E pesquisadores chilenos que estão testando a CoronaVac na população do país recomendaram ontem a aplicação de uma terceira dose do mesmo imunizante, porque o nível de anticorpos ficou baixo seis meses após a segunda aplicação.

No entanto, a epidemiologista Denise Garret, do Sabin Vaccine Institute, observa que a redução nos anticorpos neutralizantes é esperada, então é preciso ter os dados do estudo para entender o que exatamente os autores acharam preocupante. O trabalho ainda não foi publicado.

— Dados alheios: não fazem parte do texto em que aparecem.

(** * Eventix seat reservation and booking engine

    A shallow embedding of [event-booking/backend/database.js] (the tables,
    the purge of expired locks, the seeding of seats) and of the seat,
    booking and payment routes of [event-booking/backend/server.js].

    The SQLite database is a record of tables, every table a list of rows in
    insertion order.  Each route handler is a function from the request and
    the database to a response and the next database.  What the handlers
    read from outside the database (the clock, [uuidv4()], [Math.random()],
    the QR encoder) is passed in explicitly as an environment. *)

From Stdlib Require Import ZArith List String Ascii Bool Lia PrimFloat.
From Stdlib Require Import Sorted Permutation FinFun.
Import ListNotations.

Open Scope string_scope.
Open Scope Z_scope.

(** ** Timestamps as text

    [server.js] writes [expires_at] with [new Date(ms).toISOString()] and
    the SQL statements compare that column with [datetime('now')].  The
    column is declared [DATETIME]; both operands are stored as TEXT, so
    SQLite compares them byte by byte.  Both formats are modelled for
    instants from 1970 to the end of year 9999, as millisecond counts. *)
Module Clock.

Definition ms_per_second : Z := 1000.
Definition ms_per_minute : Z := 60 * 1000.
Definition ms_per_hour : Z := 60 * 60 * 1000.
Definition ms_per_day : Z := 24 * 60 * 60 * 1000.

(** First instant of year 10000: the four-digit formats end here. *)
Definition max_time : Z := 253402300800000.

Enquanto isso, a Sinovac está começando um ensaio clínico para avaliar os efeitos de um reforço do seu imunizante três meses e cinco meses após a segunda dose.

CHANCES REDUZIDAS

Crianças têm menos risco de morrer por covid-19, mas no Brasil esse risco acabou aumentado por falta de atendimento. Dados do Observatório Obstétrico Brasileiro Covid-19 indicam que até o último dia 11 tinha havido 10.165 casos graves em bebês de até dois anos, com 846 mortes. Só que, de todos os bebês que foram a óbito, 32,5% não tiveram acesso a UTI e 38% não passaram por intubação. Há grandes diferenças entre os estados; em São Paulo, 20% não foram para a UTI; no Maranhão, 56%.